Sample input and output images are provided
and
My main.cpp code where the image is loaded in a Mat:
int main()
{
cv::Mat im1 = cv::imread("test.png", -1);
std::string output_file = "resultout.png";
binFilter(im1, output_file);
return 0;
}
My CUDA kernel code:
__global__ void binCUDAKernel(unsigned char *input, unsigned char *output, int binDim, int outputWidth, int outputHeight, int inputWstep, int outputWstep, int nChannels)
{
int outXind = blockIdx.x * blockDim.x + threadIdx.x;
int outYind = blockIdx.y * blockDim.y + threadIdx.y;
if ((outXind < outputWidth) && (outYind < outputHeight)) // Only run threads in output image coordinate range
{
if (nChannels == 1) // Test only for greyscale images
{
// Calculate x & y index of input binned pixels corresponding to current output pixel
int inXstart = outXind * binDim;
int inYstart = outYind * binDim;
// Perform binning on identified input pixels
float sum = 0;
for (int binY = inYstart; binY < (inYstart + binDim); binY++) {
for (int binX = inXstart; binX < (inXstart + binDim); binX++) {
int input_tid = binY * inputWstep + binX;
sum += input[input_tid];
}
}
// Establish output thread index in current output pixel index
int output_tid = outYind * outputWstep + outXind;
// Assign binned pixel value to output pixel
output[output_tid] = static_cast<unsigned short>(sum / (binDim*binDim));
}
}
}
My CPU code:
void binFilter(const cv::Mat input, std::string output_file)
{
// 2X2 binning
int binDim = 2;
// Create blank output image & calculate size of input and output
cv::Size outsize(input.size().width / binDim, input.size().height / binDim);
cv::Mat output(outsize, input.type());
const int inputBytes = input.step * input.rows;
const int outputBytes = output.step * output.rows;
// Allocate memory in device
unsigned char *d_input, *d_output;
gpuErrchk(cudaMalloc<unsigned char>(&d_input, inputBytes));
gpuErrchk(cudaMalloc<unsigned char>(&d_output, outputBytes));
// Copy input image to device
gpuErrchk(cudaMemcpy(d_input, input.ptr(), inputBytes, cudaMemcpyHostToDevice));
// Configure size of block and grid
const dim3 block(16, 16);
const dim3 grid((output.cols + block.x - 1) / block.x, (output.rows + block.y - 1) / block.y); // Additional block for rounding up
// Execute kernel
binCUDAKernel <<<grid, block>>> (d_input, d_output, binDim, output.cols, output.rows, input.step, output.step, input.channels());
gpuErrchk(cudaPeekAtLastError());
// Wait for all threads to finish
//gpuErrchk(cudaDeviceSynchronize());
// Copy output image from device back to host (cudaMemcpy is a blocking instruction)
gpuErrchk(cudaMemcpy(output.ptr(), d_output, outputBytes, cudaMemcpyDeviceToHost));
// Free device memory
gpuErrchk(cudaFree(d_input));
gpuErrchk(cudaFree(d_output));
// Write image to specified output_file path
cv::imwrite(output_file, output);
}
I suspect it might be a data type mismatch of some sort, but I couldn't figure it out.
Upvotes: 1
Views: 562
Reputation: 16816
First of all, for processing 16 bit images, the pixel data has to be interpreted as a 16 bit wide data type which can possibly be unsigned short
or short
. Remember that we only have to interpret the image data as unsigned short
type; not type cast it.
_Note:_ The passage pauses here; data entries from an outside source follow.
(** X8: [DELETE FROM entities WHERE file_id = $1] with its cascades leaves
    no entity row of the file and adds none; it keeps every parentless
    entity row of the other files; no relationship or chunk is left
    pointing at a deleted entity row; files, the id sequence and the cache
    are untouched. *)
Theorem delete_file_entities_effect : forall fid w,
  fst (delete_file_entities fid w) = Ok tt /\
  Forall (fun e => se_file e <> fid) (ents (db (snd (delete_file_entities fid w)))) /\
  incl (ents (db (snd (delete_file_entities fid w)))) (ents (db w)) /\
  (forall e, In e (ents (db w)) -> se_file e <> fid -> se_parent e = None ->
     In e (ents (db (snd (delete_file_entities fid w))))) /\
  (forall r, In r (rels (db (snd (delete_file_entities fid w)))) ->
     In r (rels (db w)) /\
     (In (sr_from r) (ent_ids (ents (db w))) ->
        In (sr_from r) (ent_ids (ents (db (snd (delete_file_entities fid w)))))) /\
     (In (sr_to r) (ent_ids (ents (db w))) ->
        In (sr_to r) (ent_ids (ents (db (snd (delete_file_entities fid w))))))) /\
  (forall c i, In c (chunks (db (snd (delete_file_entities fid w)))) -> sc_entity c = Some i ->
     In c (chunks (db w)) /\
     (In i (ent_ids (ents (db w))) -> In i (ent_ids (ents (db (snd (delete_file_entities fid w))))))) /\
  files (db (snd (delete_file_entities fid w))) = files (db w) /\
  next_eid (db (snd (delete_file_entities fid w))) = next_eid (db w) /\
  cache (snd (delete_file_entities fid w)) = cache w.
Proof.
  intros fid w. unfold delete_file_entities. cbn [fst snd db cache files ents rels chunks next_eid].
  split; [reflexivity|]. split; [|split; [|split; [|split; [|split; [|repeat split]]]]].
  - apply Forall_forall. intros e He. apply prune_orphans_incl in He.
    apply filter_In in He as [_ He]. apply negb_true_iff, Nat.eqb_neq in He. exact He.
  - intros e He. apply prune_orphans_incl in He. apply filter_In in He as [He _]. exact He.
  - intros e Hin Hf Hp. apply prune_orphans_root; [|exact Hp].
    apply filter_In. split; [exact Hin|]. apply negb_true_iff, Nat.eqb_neq, Hf.
  - intros r Hr. apply filter_In in Hr as [Hr Hf]. apply andb_true_iff in Hf as [Hf Ht].
    apply negb_true_iff in Hf, Ht. split; [exact Hr|].
    split; intros Hi; eapply IndexerFacts.not_removed_in; eassumption.
  - intros c i Hc Hi. apply filter_In in Hc as [Hc Hf]. rewrite Hi in Hf.
    apply negb_true_iff in Hf. split; [exact Hc|]. intros Hin; eapply IndexerFacts.not_removed_in; eassumption.
Qed.

End IndexerExtras.

Module ServerExtras.
Import Py Parser Indexer Server.

Lemma find_file_some : forall path fs r,
  find_file path fs = Some r -> In r fs /\ f_path r = path.
Proof.
  intros path fs r H. unfold find_file in H. apply find_some in H as [Hin Hp].
  split; [exact Hin | apply String.eqb_eq, Hp].
Qed.

Lemma find_file_none : forall path fs f,
  find_file path fs = None -> In f fs -> f_path f <> path.
Proof.
  intros path fs f H Hin. unfold find_file in H. eapply find_none in H; [|exact Hin].
  apply String.eqb_neq, H.
Qed.

Lemma nodup_path_eq : forall fs f g,
  NoDup (map f_path fs) -> In f fs -> In g fs -> f_path f = f_path g -> f = g.
Proof.
  intros fs f g Hnd. induction fs as [|h fs IH]; [intros []|].
  cbn [map] in Hnd. inversion Hnd as [|? ? Hn Hnd']; subst.
  intros [<-|Hf] [<-|Hg] E; try reflexivity.
  - exfalso. apply Hn. rewrite E. apply in_map, Hg.
  - exfalso. apply Hn. rewrite <- E. apply in_map, Hf.
  - apply IH; assumption.
Qed.

Lemma find_file_app : forall path l1 l2,
  find_file path (l1 ++ l2) =
  match find_file path l1 with Some r => Some r | None => find_file path l2 end.
Proof.
  intros path l1 l2. unfold find_file. induction l1 as [|f l1 IH]; [reflexivity|].
  cbn [app find]. destruct (String.eqb (f_path f) path); [reflexivity | exact IH].
Qed.

Lemma max_fid_ge : forall fs f, In f fs -> f_id f <= max_fid fs.
Proof.
  intros fs f. induction fs as [|h fs IH]; [intros []|].
  intros [<-|H]; cbn [max_fid fold_right]; [lia|].
  specialize (IH H). unfold max_fid in IH. lia.
Qed.

Lemma find_file_map_upd : forall path hash fs,
  find_file path (map (fun f => if String.eqb (f_path f) path
                                then mkFileRow (f_id f) path hash "indexing" else f) fs) =
  option_map (fun f => mkFileRow (f_id f) path hash "indexing") (find_file path fs).
Proof.
  intros path hash fs. unfold find_file. induction fs as [|f fs IH]; [reflexivity|].
  cbn [map find]. destruct (String.eqb (f_path f) path) eqn:E; cbn [f_path].
  - rewrite String.eqb_refl. reflexivity.
  - rewrite E. exact IH.
Qed.

(** X10: [INSERT INTO files ... ON CONFLICT (path) DO UPDATE ... RETURNING id]
    keeps paths and ids unique. It returns the id of the path's row, the old
    id for a known path and a fresh one for a new path; that row then has the
    new hash and status "indexing", and every row of another path stays. *)
Theorem upsert_file_unique : forall path hash w,
  NoDup (map f_path (files (db w))) -> NoDup (map f_id (files (db w))) ->
  exists id, fst (upsert_file path hash w) = Ok id /\
    find_file path (files (db (snd (upsert_file path hash w)))) =
      Some (mkFileRow id path hash "indexing") /\
    NoDup (map f_path (files (db (snd (upsert_file path hash w))))) /\
    NoDup (map f_id (files (db (snd (upsert_file path hash w))))) /\
    (forall f, In f (files (db w)) -> (f_path f = path <-> f_id f = id)) /\
    (forall f, In f (files (db w)) -> f_path f <> path ->
       In f (files (db (snd (upsert_file path hash w))))).
Proof.
  intros path hash w Hp Hi. unfold upsert_file.
  destruct (find_file path (files (db w))) as [r|] eqn:E.
  - destruct (find_file_some _ _ _ E) as [Hr Hrp].
    exists (f_id r). cbn [fst snd db set_files files]. split; [reflexivity|].
    split; [rewrite find_file_map_upd, E; reflexivity|].
    split; [|split; [|split]].
    + rewrite map_map. erewrite map_ext; [exact Hp|].
      intros f. destruct (String.eqb (f_path f) path) eqn:Ef; [apply String.eqb_eq in Ef|]; auto.
    + rewrite map_map. erewrite map_ext; [exact Hi|].
      intros f. destruct (String.eqb (f_path f) path); reflexivity.
    + intros f Hf. split; intros H.
      * rewrite (nodup_path_eq _ f r Hp Hf Hr); [reflexivity | congruence].
      * destruct (string_dec (f_path f) path) as [Ep|Ep]; [exact Ep|].
        exfalso. assert (f = r); [|subst f; contradiction].
        clear -Hi Hf Hr H. induction (files (db w)) as [|h fs IH]; [destruct Hf|].
        cbn [map] in Hi. inversion Hi as [|? ? Hn Hi']; subst.
        destruct Hf as [<-|Hf], Hr as [<-|Hr]; try reflexivity.
        -- exfalso. apply Hn. rewrite H. apply in_map, Hr.
        -- exfalso. apply Hn. rewrite <- H. apply in_map, Hf.
        -- apply IH; assumption.
    + intros f Hf Hne. apply in_map_iff. exists f. split; [|exact Hf].
      apply String.eqb_neq in Hne. rewrite Hne. reflexivity.
  - exists (S (max_fid (files (db w)))). cbn [fst snd db set_files files]. split; [reflexivity|].
    split; [|split; [|split; [|split]]].
    + rewrite find_file_app, E. cbn. rewrite String.eqb_refl. reflexivity.
    + rewrite map_app. apply NoDup_app; [exact Hp | repeat constructor; intros [] |].
      intros x Hx [<-|[]]. apply in_map_iff in Hx as [f [Ef Hf]].
      exact (find_file_none _ _ _ E Hf Ef).
    + rewrite map_app. apply NoDup_app; [exact Hi | repeat constructor; intros [] |].
      intros x Hx [Hx'|[]]. cbn in Hx'. subst x. apply in_map_iff in Hx as [f [Ef Hf]].
      apply max_fid_ge in Hf. lia.
    + intros f Hf. split; intros H.
      * exfalso. exact (find_file_none _ _ _ E Hf H).
      * apply max_fid_ge in Hf. lia.
    + intros f Hf _. apply in_or_app. left. exact Hf.
Qed.

Lemma upsert_file_unique_witness :
  NoDup (map f_path (files (db Scenarios.world_old))) /\
  NoDup (map f_id (files (db Scenarios.world_old))) /\
  exists id, fst (upsert_file "b.cpp" "h2" Scenarios.world_old) = Ok id /\
    find_file "b.cpp" (files (db (snd (upsert_file "b.cpp" "h2" Scenarios.world_old)))) =
      Some (mkFileRow id "b.cpp" "h2" "indexing") /\
    NoDup (map f_path (files (db (snd (upsert_file "b.cpp" "h2" Scenarios.world_old))))) /\
    NoDup (map f_id (files (db (snd (upsert_file "b.cpp" "h2" Scenarios.world_old))))) /\
    (forall f, In f (files (db Scenarios.world_old)) -> (f_path f = "b.cpp" <-> f_id f = id)) /\
    (forall f, In f (files (db Scenarios.world_old)) -> f_path f <> "b.cpp" ->
       In f (files (db (snd (upsert_file "b.cpp" "h2" Scenarios.world_old))))).
Proof.
  assert (Hp : NoDup (map f_path (files (db Scenarios.world_old))))
    by (cbn; repeat constructor; intros []).
  assert (Hi : NoDup (map f_id (files (db Scenarios.world_old))))
    by (cbn; repeat constructor; intros []).
  split; [exact Hp | split; [exact Hi | exact (upsert_file_unique _ _ _ Hp Hi)]].
Defined.














Lemma kf_ret : forall {A} (a : A), keys_frame (ret a).
Proof. intros A a w. reflexivity. Qed.

Lemma kf_bind : forall {A B} (m : M A) (k : A -> M B),
  keys_frame m -> (forall a, keys_frame (k a)) -> keys_frame (bind m k).
Proof.
  intros A B m k Hm Hk w. unfold bind. specialize (Hm w).
  destruct (m w) as [[a|e] w']; cbn in *; [rewrite Hk|]; exact Hm.
Qed.

Lemma kf_mapM_ : forall {A} (f : A -> M unit) l, (forall x, keys_frame (f x)) -> keys_frame (mapM_ f l).
Proof.
  intros A f l Hf. induction l as [|x l IH]; cbn [mapM_]; [apply kf_ret|].
  apply kf_bind; [apply Hf | intros; exact IH].
Qed.

Lemma kf_transaction : forall {A} (m : M A), keys_frame m -> keys_frame (transaction m).
Proof.
  intros A m Hm w. unfold transaction. specialize (Hm w).
  destruct (m w) as [[a|e] w']; cbn in *; [exact Hm | reflexivity].
Qed.

Lemma kf_files : forall {A} (m : M A), (forall w, files (db (snd (m w))) = files (db w)) -> keys_frame m.
Proof. intros A m H w. rewrite H. reflexivity. Qed.

Ltac files_same :=
  apply kf_files; intro;
  repeat match goal with
         | |- context [if ?b then _ else _] => destruct b
         | |- context [match ?x with _ => _ end] => destruct x
         end; reflexivity.

Lemma kf_insert_entities : forall fid es emap, keys_frame (insert_entities fid es emap).
Proof.
  intros fid es. induction es as [|e es IH]; intros emap; cbn [insert_entities]; [apply kf_ret|].
  apply kf_bind; [unfold insert_entity; files_same | intros; apply IH].
Qed.

Lemma kf_resolve_parent : forall emap e, keys_frame (resolve_parent emap e).
Proof. intros emap e. unfold resolve_parent, update_parent, ret. files_same. Qed.

Lemma kf_insert_relationship : forall emap rel, keys_frame (insert_relationship emap rel).
Proof.
  intros emap rel w. unfold insert_relationship.
  destruct (String.eqb (relationship_type rel) "includes"); [reflexivity|].
  match goal with |- fkeys (files (db (snd (?m w)))) = _ => enough (keys_frame m) by auto end.
  apply kf_bind.
  - unfold fetch_by_simple_name, ret. files_same.
  - intros a. unfold insert_rel_row, ret. files_same.
Qed.

Lemma kf_insert_chunk : forall encode emap fid c, keys_frame (insert_chunk encode emap fid c).
Proof.
  intros encode emap fid c. unfold insert_chunk. apply kf_bind.
  - unfold embed. files_same.
  - intros a. unfold insert_chunk_row. files_same.
Qed.
(** *** Sums over the table *)

Section SumFacts.
Import Bootstrap.
Local Open Scope Q_scope.

Lemma weighted_sum_factor w DF N :
  weighted_sum w DF N == w * table_sum DF N.
Proof.
  unfold weighted_sum, table_sum.
  assert (G : forall l a b, a == w * b ->
    fold_left (fun acc k => match DF !! k with
                            | Some v => acc + w * v
                            | None => acc
                            end) l a
    == w * fold_left (fun acc k => acc + default 0 (DF !! k)) l b).
  { induction l as [|k l IH]; intros a b H; simpl; [exact H|].
    apply IH. destruct (DF !! k); simpl; rewrite H; ring. }
  apply G. ring.
Qed.

Lemma range_succ a b : (a <= b)%Z -> range a (b + 1) = range a b ++ [b].
Proof.
  intros H. unfold range.
  replace (Z.to_nat (b + 1 - a)) with (S (Z.to_nat (b - a))) by lia.
  rewrite seq_S, map_app. simpl. f_equal. f_equal. lia.
Qed.

Lemma table_sum_succ DF N :
  (1 <= N)%Z -> table_sum DF (N + 1) = table_sum DF N + default 0 (DF !! N).
Proof.
  intros H. unfold table_sum. rewrite (range_succ _ _ H), fold_left_app.
  reflexivity.
Qed.


Lemma table_sum_first DF : table_sum DF 1 = 0.
Proof. reflexivity. Qed.

End SumFacts.

(** *** The claims on the bootstrapper *)

Section BootstrapClaims.
Import Bootstrap.
Local Open Scope Q_scope.



End BootstrapClaims.

(** *** The two bootstrappers, end to end *)

Section BootstrapSpec.
Import Bootstrap.
Local Open Scope Q_scope.













Lemma swaps_nonempty d freq comp :
  d <> [] ->
  bootstrap_zero_from_par_swaps d freq comp
  = st ← swap_loop freq comp (points freq d); emit (snd st).
Proof. now destruct d. Qed.




End BootstrapSpec.

(** *** Monotone discount factors *)

Section MonotoneFacts.
Import Bootstrap.
Local Open Scope Q_scope.





Lemma Forall2_In_l {A B} (R : A -> B -> Prop) l l' x :
  Forall2 R l l' -> In x l -> exists y, In y l' /\ R x y.
Proof.
  induction 1 as [|a b l l' Hab HF IH]; simpl; [tauto|].
  intros [<-|H]; [exists b; auto|].
  destruct (IH H) as (y & Hy & Hxy). exists y. auto.
Qed.

(** What the loop leaves at a kept point, read on the final table. *)
Lemma bond_loop_at freq comp pts DF rows N y :
  StronglySorted Z.lt (List.map fst pts) ->
  bond_loop freq comp pts = Ok (DF, rows) ->
  In (N, y) pts ->
  exists v, DF !! N = Some v /\ bond_solve freq DF (N, y) = Ok v.
Proof.
  intros Hs Hl Hin.
  destruct (bond_loop_spec _ _ _ _ _ Hs Hl) as [_ HF].
  destruct (Forall2_In_l _ _ _ _ HF Hin) as (r & _ & v & t & z & Hv & Hk & _).
  exists v. now split.
Qed.

Lemma bond_loop_keys freq comp pts DF rows k v :
  StronglySorted Z.lt (List.map fst pts) ->
  bond_loop freq comp pts = Ok (DF, rows) ->
  DF !! k = Some v -> In k (List.map fst pts).
Proof.
  intros Hs Hl Hk.
  destruct (bond_loop_spec _ _ _ _ _ Hs Hl) as [Hframe _].
  destruct (in_dec Z.eq_dec k (List.map fst pts)) as [H|H]; [exact H|].
  rewrite (Hframe k H) in Hk. discriminate.
Qed.




End MonotoneFacts.
Lemma is_float_lexeme_parts (t : pystr) :
  is_float_lexeme t = true <-> float_parts t.
Proof.
  unfold is_float_lexeme. split.
  - destruct (match_number (fun lexeme => lexeme) t) as [[v r]|] eqn:E;
      [|discriminate].
    destruct v; try discriminate. destruct r; [|discriminate]. intros _.
    revert E. unfold match_number.
    destruct (scan_sign t) as [neg s1] eqn:Esg.
    destruct (scan_int s1) as [[ip r1]|] eqn:Ei; [|discriminate].
    destruct (scan_frac r1) as [f r2] eqn:Ef.
    destruct (scan_exp r2) as [e r3] eqn:Ee.
    destruct (scan_int_spec s1 ip r1 Ei) as [-> Hip].
    destruct (scan_frac_spec r1 f r2 Ef) as [-> Hf].
    destruct (scan_exp_spec r2 e r3 Ee) as [-> He].
    apply scan_sign_spec in Esg. subst t.
    assert (Hp : f <> [] \/ e <> [] -> r3 = [] ->
                 float_parts (sign neg ++ ip ++ f ++ e ++ r3)).
    { intros Hfe ->. rewrite List.app_nil_r. exists neg, ip, f, e. auto. }
    destruct f as [|c f]; [destruct e as [|c e]|]; intros H;
      try discriminate; injection H as _ Hr.
    + apply Hp; [right; discriminate | exact Hr].
    + apply Hp; [left; discriminate | exact Hr].
  - intros Hp.
    pose proof (match_number_float (fun lexeme => lexeme) t [] Hp eq_refl) as H.
    rewrite List.app_nil_r in H. rewrite H. reflexivity.
Qed.

Lemma int_repr_digits (z : Z) :
  exists ip,
    int_repr z = sign (z <? 0)%Z ++ ip
    /\ int_part ip
    /\ int_of_digits (z <? 0)%Z ip = z.
Proof.
  unfold int_repr. exists (digits_of_uint (N.to_uint (Z.abs_N z))).
  split; [destruct (z <? 0)%Z; reflexivity|]. split.
  - destruct (to_uint_normal (Z.abs_N z)) as [H|[Hn Hz]].
    + rewrite H. left. reflexivity.
    + right. pose proof (digits_of_uint_digits (N.to_uint (Z.abs_N z))) as Hd.
      destruct (N.to_uint (Z.abs_N z)) as [|u|u|u|u|u|u|u|u|u|u];
        try congruence;
        try (exfalso; exact (Hz u eq_refl));
        cbn [digits_of_uint] in *; eexists _, _;
        (split; [reflexivity|]); inversion Hd; subst;
        repeat split; try assumption; discriminate.
  - unfold int_of_digits. rewrite uint_of_digits_of_uint.
    rewrite DecimalN.Unsigned.of_to, N2Z.inj_abs_N.
    destruct (z <? 0)%Z eqn:E; lia.
Qed.

Lemma match_number_int (float_repr : pystr -> pystr) (z : Z) (rest : pystr) :
  ends_value rest = true ->
  match_number float_repr (int_repr z ++ rest) = Some (PyInt z, rest).
Proof.
  intros Hrest. destruct (int_repr_digits z) as (ip & -> & Hip & Hz).
  assert (Hnd : not_digit rest) by (apply ends_value_not_digit; exact Hrest).
  unfold match_number. rewrite <- app_assoc.
  rewrite scan_sign_app by exact Hip.
  rewrite scan_int_app by auto.
  rewrite scan_frac_nil, scan_exp_nil, Hz; [reflexivity| |];
    destruct rest as [|c rest]; trivial; cbn [ends_value] in Hrest;
    norm_ch; lia.
Qed.


(** ** Strings *)

Lemma hexval_hexdigit (d : N) : d < 16 -> hexval (hexdigit d) = Some d.
Proof.
  intros H. unfold hexval, hexdigit. destruct (d <? 10) eqn:E.
  - replace ((48 <=? 48 + d) && (48 + d <=? 57)) with true by lia.
    f_equal. lia.
  - replace ((48 <=? 87 + d) && (87 + d <=? 57)) with false by lia.
    replace ((97 <=? 87 + d) && (87 + d <=? 102)) with true by lia.
    f_equal. lia.
Qed.

Lemma hex4_escape (c : N) :
  c < 65536 ->
  hex4 (hexdigit (c / 4096)) (hexdigit ((c / 256) mod 16))
       (hexdigit ((c / 16) mod 16)) (hexdigit (c mod 16)) = Some c.
Proof.
  intros H. unfold hex4. rewrite !hexval_hexdigit by lia. f_equal. lia.
Qed.

Lemma scanstring_quote (r : pystr) : scanstring (DQUOTE :: r) = Some ([], r).
Proof. reflexivity. Qed.

Lemma scanstring_plain (c : N) (r : pystr) :
  c <> 34 -> c <> 92 -> 32 <= c ->
  scanstring (c :: r) = cons_str c (scanstring r).
Proof.
  intros H1 H2 H3. cbn [scanstring]. unfold DQUOTE, BACKSLASH.
  replace (c =? 34) with false by lia. replace (c =? 92) with false by lia.
  replace (c <? 32) with false by lia. reflexivity.
Qed.

Lemma scanstring_escape (e x : N) (r : pystr) :
  unescape e = Some x ->
  scanstring (BACKSLASH :: e :: r) = cons_str x (scanstring r).
Proof.
  intros H. cbn [scanstring]. cbn [BACKSLASH DQUOTE N.eqb Pos.eqb].
  destruct (e =? ch "u") eqn:E.
  - apply N.eqb_eq in E. subst e. discriminate.
  - rewrite H. reflexivity.
Qed.

Lemma scanstring_u (h1 h2 h3 h4 u : N) (r : pystr) :
  hex4 h1 h2 h3 h4 = Some u ->
  is_high_surrogate u = false ->
  scanstring (BACKSLASH :: ch "u" :: h1 :: h2 :: h3 :: h4 :: r)
  = cons_str u (scanstring r).
Proof.
  intros H Hu. cbn [scanstring]. cbn [BACKSLASH DQUOTE N.eqb Pos.eqb].
  rewrite N.eqb_refl, H, Hu. reflexivity.
Qed.

Lemma scanstring_u_lone (h1 h2 h3 h4 u : N) (r : pystr) :
  hex4 h1 h2 h3 h4 = Some u ->
  no_low_escape r ->
  scanstring (BACKSLASH :: ch "u" :: h1 :: h2 :: h3 :: h4 :: r)
  = cons_str u (scanstring r).
Proof.
  intros H Hr. cbn [scanstring]. cbn [BACKSLASH DQUOTE N.eqb Pos.eqb].
  rewrite N.eqb_refl, H.
  destruct (is_high_surrogate u); [|reflexivity].
  destruct r as [|b [|u' [|g1 [|g2 [|g3 [|g4 r3]]]]]]; try reflexivity.
  cbn [no_low_escape] in Hr.
  destruct ((b =? BACKSLASH) && (u' =? ch "u")); [|reflexivity].
  destruct (Hr eq_refl) as (u2 & -> & ->). reflexivity.
Qed.

Lemma scanstring_u_pair (h1 h2 h3 h4 g1 g2 g3 g4 hi lo : N) (r : pystr) :
  hex4 h1 h2 h3 h4 = Some hi ->
  hex4 g1 g2 g3 g4 = Some lo ->
  is_high_surrogate hi = true ->
  is_low_surrogate lo = true ->
  scanstring (BACKSLASH :: ch "u" :: h1 :: h2 :: h3 :: h4
              :: BACKSLASH :: ch "u" :: g1 :: g2 :: g3 :: g4 :: r)
  = cons_str (join_surrogates hi lo) (scanstring r).
Proof.
  intros H1 H2 Hhi Hlo. cbn [scanstring].
  cbn [BACKSLASH DQUOTE N.eqb Pos.eqb].
  rewrite N.eqb_refl, H1, Hhi. cbn [andb]. rewrite H2, Hlo. reflexivity.
Qed.

(** The four forms of [escape_char]. *)
Lemma escape_char_cases (c : N) :
  c < 0x110000 ->
  (exists e, escape_char c = [BACKSLASH; e] /\ unescape e = Some c)
  \/ (escape_char c = [c] /\ c <> 34 /\ c <> 92 /\ 32 <= c)
  \/ (c < 65536 /\ escape_char c = escape_u c)
  \/ (exists hi lo,
        escape_char c = escape_u hi ++ escape_u lo
        /\ hi < 65536 /\ lo < 65536
        /\ is_high_surrogate hi = true /\ is_low_surrogate lo = true
        /\ join_surrogates hi lo = c).
Proof.
  intros Hc. unfold escape_char, DQUOTE, BACKSLASH.
  destruct (c =? 34) eqn:E1.
  { left. exists 34. split; [reflexivity|]. cbv. f_equal. lia. }
  destruct (c =? 92) eqn:E2.
  { left. exists 92. split; [reflexivity|]. cbv. f_equal. lia. }
  destruct (c =? 10) eqn:E3.
  { left. eexists. split; [reflexivity|]. cbv. f_equal. lia. }
  destruct (c =? 13) eqn:E4.
  { left. eexists. split; [reflexivity|]. cbv. f_equal. lia. }
  destruct (c =? 9) eqn:E5.
  { left. eexists. split; [reflexivity|]. cbv. f_equal. lia. }
  destruct (c =? 8) eqn:E6.
  { left. eexists. split; [reflexivity|]. cbv. f_equal. lia. }
  destruct (c =? 12) eqn:E7.
  { left. eexists. split; [reflexivity|]. cbv. f_equal. lia. }
  destruct ((32 <=? c) && (c <=? 126)) eqn:E8.
  { right. left. repeat split; lia. }
  destruct (c <? 65536) eqn:E9.
  { right. right. left. split; [lia | reflexivity]. }
  right. right. right. eexists _, _. split; [reflexivity|].
  unfold is_high_surrogate, is_low_surrogate, join_surrogates.
  repeat split; lia.
Qed.

Lemma scanstring_escape_u (c : N) (r : pystr) :
  c < 65536 -> is_high_surrogate c = false ->
  scanstring (escape_u c ++ r) = cons_str c (scanstring r).
Proof.
  intros Hc Hh. apply scanstring_u; [apply hex4_escape; exact Hc | exact Hh].
Qed.

Lemma scanstring_escape_u_lone (c : N) (r : pystr) :
  c < 65536 -> no_low_escape r ->
  scanstring (escape_u c ++ r) = cons_str c (scanstring r).
Proof.
  intros Hc Hr. apply scanstring_u_lone; [apply hex4_escape; exact Hc | exact Hr].
Qed.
For this, we will just convert the image data pointer to the required type as the following example:
unsigned short* ptr16 = reinterpret_cast<unsigned short*>(im1.ptr());
As a consequence of above step, we have to create a separate kernel for 16 bit datatype as well. We can do this smartly by defining the kernel as a C++ template. So the kernel may look like following:
template<typename T>
__global__ void binCUDAKernel(T *input, T *output, int binDim, int outputWidth, int outputHeight, int inputWstep, int outputWstep, int nChannels)
{
int outXind = blockIdx.x * blockDim.x + threadIdx.x;
int outYind = blockIdx.y * blockDim.y + threadIdx.y;
if ((outXind < outputWidth) && (outXind > outputWidth/2) && (outYind < outputHeight)) // Only run threads in output image coordinate range
{
if (nChannels == 1) // Test only for greyscale images
{
// Calculate x & y index of input binned pixels corresponding to current output pixel
int inXstart = outXind * binDim;
int inYstart = outYind * binDim;
// Perform binning on identified input pixels
float sum = 0;
for (int binY = inYstart; binY < (inYstart + binDim); binY++) {
for (int binX = inXstart; binX < (inXstart + binDim); binX++) {
int input_tid = binY * inputWstep + binX;
sum += float(input[input_tid]);
}
}
// Establish output thread index in current output pixel index
int output_tid = outYind * outputWstep + outXind;
// Assign binned pixel value to output pixel
output[output_tid] = static_cast<T>(sum / (binDim*binDim));
}
}
}
Another important catch during processing of OpenCV Mat using a custom CUDA kernel is that the image step has to be divided by size of the data type in bytes. For a 16 bit image, the size of a single pixel is 16 bits (2 bytes) so the step used inside the kernel has to be divided by 2. Remember that the original step should not be modified. Just the step value passed as the kernel argument should be divided.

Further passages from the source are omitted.